Par exemple, la période de suspension du recouvrement des retenues sur les prestations d’aide financière et d’emploi pour les personnes qui bénéficient d’un programme du Ministère représente 6,7 millions de dollars pour février et mars 2021.

Le ministre annonce également la prolongation des dispositions concernant les allocations pour contraintes temporaires et sévères à l’emploi venant à échéance d’ici le 31 mars 2021. «Cette mesure permettra d’éviter que des prestataires sortent pour aller dans une clinique médicale ou un centre hospitalier afin d’obtenir un rapport médical, et ce, toujours afin de réduire les risques de contamination. Qui plus est, cette mesure donnera l’occasion au réseau de la santé de concentrer ses efforts sur la lutte contre la pandémie», indique-t-on.

De plus, la non-comptabilisation des revenus reçus sous forme de dons pécuniaires au-dessus de l’exclusion prévue de 100 $ par mois est aussi prolongée jusqu’au 31 mars 2021.

Des réactions

Ces mesures ont évidemment fait réagir. Pour le Collectif pour un Québec sans pauvreté, la prolongation de deux mois du moratoire sur le recouvrement des dettes et d’autres assouplissements administratifs est nécessaire, mais nettement insuffisante pour faire oublier ce qu’il qualifie «d’inaction généralisée» du gouvernement du Québec pour soutenir les personnes assistées sociales pendant la crise de la COVID-19.

«Le gouvernement du Québec nous montre encore une fois à quel point il est déconnecté de la réalité des personnes assistées sociales. Les mesures annoncées ne leur permettront pas d’améliorer leur sort. Au mieux, cela les aidera à garder la tête hors de l’eau, car c’est le mieux qu’une personne vivant seule peut faire avec une prestation mensuelle d’aussi peu que 708 $ au programme d’Aide sociale, un montant permettant de couvrir à peine la moitié des besoins de base reconnus», se désole le porte-parole du Collectif, Serge Petitclerc en rappelant que l’organisme de défense réclame une aide financière supplémentaire pour ces personnes qui ont été durement affectées par la crise sanitaire.

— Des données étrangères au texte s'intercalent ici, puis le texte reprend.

(* ===== verification/Gc.v ===== *)
(** * Superblock garbage collection: ftl_gc_manager.c

    [SELECT_VICTIM_SUPERBLOCK] picks the row of victim blocks with the fewest
    valid pages, [SB_GARBAGE_COLLECTION] copies its valid pages and erases it,
    [GC_CHECK] collects while space is low.  [inr tt] is an early
    [return FAIL] out of a loop. *)

From Stdlib Require Import ZArith Lia List.
From stdpp Require Import base tactics numbers list functions.
From S2P Require Import Prelude Config State Timing Perf Inverse Nvram Mapping Alloc Flash Invariant.

Open Scope Z_scope.

Section Gc.
Context `{Clock}.

(** ** Victim selection *)

(** The valid pages of the [i]-th victims of all chips, which must lie in the
    same row; the lists must be equally long. *)
Definition victim_row_valid (n i entry_nb : Z) : SM (Z * Z + unit) :=
  mfold_ret (Z.to_nat n) 0 (0, 0) (fun j acc =>
    let '(first_block_nb, curr_valid_page_nb) := acc in
    r ← arr_load victim_block_list j;
    if (i =? 0) && negb (s32 (victim_block_nb r) =? entry_nb) then mret (inr tt) else
    e ← deref (v_list r !! Z.to_nat i);
    let first_block_nb := if j =? 0 then v_phy_block_nb e else first_block_nb in
    if negb (v_phy_block_nb e =? first_block_nb) then mret (inr tt) else
    b_s_entry ← GET_BLOCK_STATE_ENTRY (v_phy_flash_nb e) (v_phy_block_nb e);
    b ← arr_load block_state_table b_s_entry;
    mret (inl (first_block_nb, curr_valid_page_nb + valid_page_nb b))).

(** [(off, min_valid_page_nb)] over all victim rows. *)
Definition select_min (n entry_nb init : Z) : SM (Z * Z + unit) :=
  mfold_ret (Z.to_nat entry_nb) 0 (0, init) (fun i acc =>
    let '(off, min_valid_page_nb) := acc in
    r ← victim_row_valid n i entry_nb;
    match r with
    | inr u => mret (inr u)
    | inl (_, curr_valid_page_nb) =>
        mret (inl (if curr_valid_page_nb <? min_valid_page_nb
                   then (i, curr_valid_page_nb) else (off, min_valid_page_nb)))
    end).

(** [*phy_block_nb] when the result is [SUCCESS].  The nodes to eject are the
    [off]-th of each chain; ejecting one leaves the other chains alone. *)
Definition SELECT_VICTIM_SUPERBLOCK : SM (option Z) :=
  conf sc;
  let n := VICTIM_TABLE_ENTRY_NB sc in
  let init := PAGE_NB sc * FLASH_NB sc * PLANES_PER_FLASH sc in
  total ← gets total_victim_block_nb;
  if total =? 0 then mret None else
  r0 ← arr_load victim_block_list 0;
  if victim_block_nb r0 =? 0 then mret None else
  m ← select_min n (s32 (victim_block_nb r0)) init;
  match m with
  | inr _ => mret None
  | inl (off, min_valid_page_nb) =>
      if min_valid_page_nb =? init then ctr_add fail_cnt 1;; mret None else
      r ← arr_load victim_block_list 0;
      e ← deref (v_list r !! Z.to_nat off);
      mfor (Z.to_nat n) 0 (fun j => _ ← EJECT_VICTIM_BLOCK j (Z.to_nat off); mret tt);;
      mret (Some (v_phy_block_nb e))
  end.

(** ** Copying one page *)

(** [while (inverse_entry->tail != NULL)]: every logical page that shares
    [old_ppn] is moved to [new_ppn]; the first one's entry goes to the spare
    area of the new page, the others' to NVRAM. *)
Fixpoint gc_move_lpns (fuel : nat) (old_ppn new_ppn oob_write : Z) : SM unit :=
  inverse_entry ← GET_INVERSE_MAPPING_INFO old_ppn;
  match list.last (i_list inverse_entry) with
  | None => mret tt
  | Some lpn =>
      match fuel with
      | O => mhang
      | S fuel' =>
          _ ← DECREASE_INVERSE_MAPPING old_ppn lpn;
          _ ← UPDATE_NEW_PAGE_MAPPING lpn new_ppn DATA_BLOCK;
          (if oob_write =? 0 then st_in_nvram lpn 0
           else
             b ← CALC_BLOCK new_ppn;
             _ ← UPDATE_NVRAM_OOB b VALID;
             st_in_nvram lpn 1;;
             _ ← UPDATE_NVRAM_TS b (Z.quot NVRAM_WRITE_DELAY 4);
             mret tt);;
          gc_move_lpns fuel' old_ppn new_ppn 1
      end
  end.

(** The page of the transaction table, when there is one. *)
Definition gc_move_xl2p (new_ppn : Z) : SM unit :=
  modify (set_xl2p_ppn new_ppn);;
  flash ← CALC_FLASH new_ppn;
  block ← CALC_BLOCK new_ppn;
  page ← CALC_PAGE new_ppn;
  _ ← UPDATE_BLOCK_STATE flash block DATA_BLOCK;
  _ ← UPDATE_BLOCK_STATE_ENTRY flash block page VALID;
  mret tt.

(** A valid page [i] of the victim block: [false] is [return FAIL]. *)
Definition gc_copy_page (victim_phy_flash_nb victim_phy_block_nb i : Z) : SM bool :=
  conf sc;
  np ← GET_NEW_PAGE VICTIM_OVERALL (EMPTY_TABLE_ENTRY_NB sc);
  match np with
  | None => mret false
  | Some new_ppn =>
      seq ← ctr_get io_request_seq_nb;
      _ ← SSD_PAGE_READ victim_phy_flash_nb victim_phy_block_nb i
            (CREATE_NAND_IO_INFO i GC_READ (-1) seq);
      flash ← CALC_FLASH new_ppn;
      block ← CALC_BLOCK new_ppn;
      page ← CALC_PAGE new_ppn;
      _ ← SSD_PAGE_WRITE flash block page (CREATE_NAND_IO_INFO i GC_WRITE (-1) seq);
      ctr_add stat_gc_write_count 1;;
      stat_tick;;
      let old_ppn := u32 (victim_phy_flash_nb * PAGES_PER_FLASH sc
                          + victim_phy_block_nb * PAGE_NB sc + i) in
      xl2p ← gets xl2p_ppn;
      (if old_ppn =? xl2p then gc_move_xl2p new_ppn
       else
         e ← GET_INVERSE_MAPPING_INFO old_ppn;
         gc_move_lpns (length (i_list e)) old_ppn new_ppn 0);;
      mret true
  end.

(** ** Copying and erasing the superblock *)

(** All pages of the victim on one chip; the number of copied pages must be
    the block's count of valid pages. *)
Definition gc_copy_block (victim_phy_flash_nb victim_phy_block_nb copy_page_nb : Z)
  : SM (Z + unit) :=
  conf sc;
  b_s_entry ← GET_BLOCK_STATE_ENTRY victim_phy_flash_nb victim_phy_block_nb;
  r ← mfold_ret (Z.to_nat (PAGE_NB sc)) 0 0 (fun i n =>
        v ← ld_valid b_s_entry i;
        if 0 <? v then
          ok ← gc_copy_page victim_phy_flash_nb victim_phy_block_nb i;
          mret (if (ok : bool) then inl (n + 1) else inr tt)
        else mret (inl n));
  match r with
  | inr u => mret (inr u)
  | inl n =>
      b ← arr_load block_state_table b_s_entry;
      if negb (n =? valid_page_nb b) then mret (inr tt)
      else mret (inl (copy_page_nb + n))
  end.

«La prolongation du moratoire, ça reste une mesure fort timide. Évidemment, elle va permettre à certaines personnes de souffler un peu, mais n’oublions pas que le gouvernement fait juste repousser de quelques mois le remboursement des dettes. D’ailleurs, il est illogique que le Ministère continue d’établir des dettes malgré le moratoire. C’est notamment le cas pour des personnes qui auraient perçu indûment la Prestation canadienne d’urgence (PCU)», ajoute le porte-parole.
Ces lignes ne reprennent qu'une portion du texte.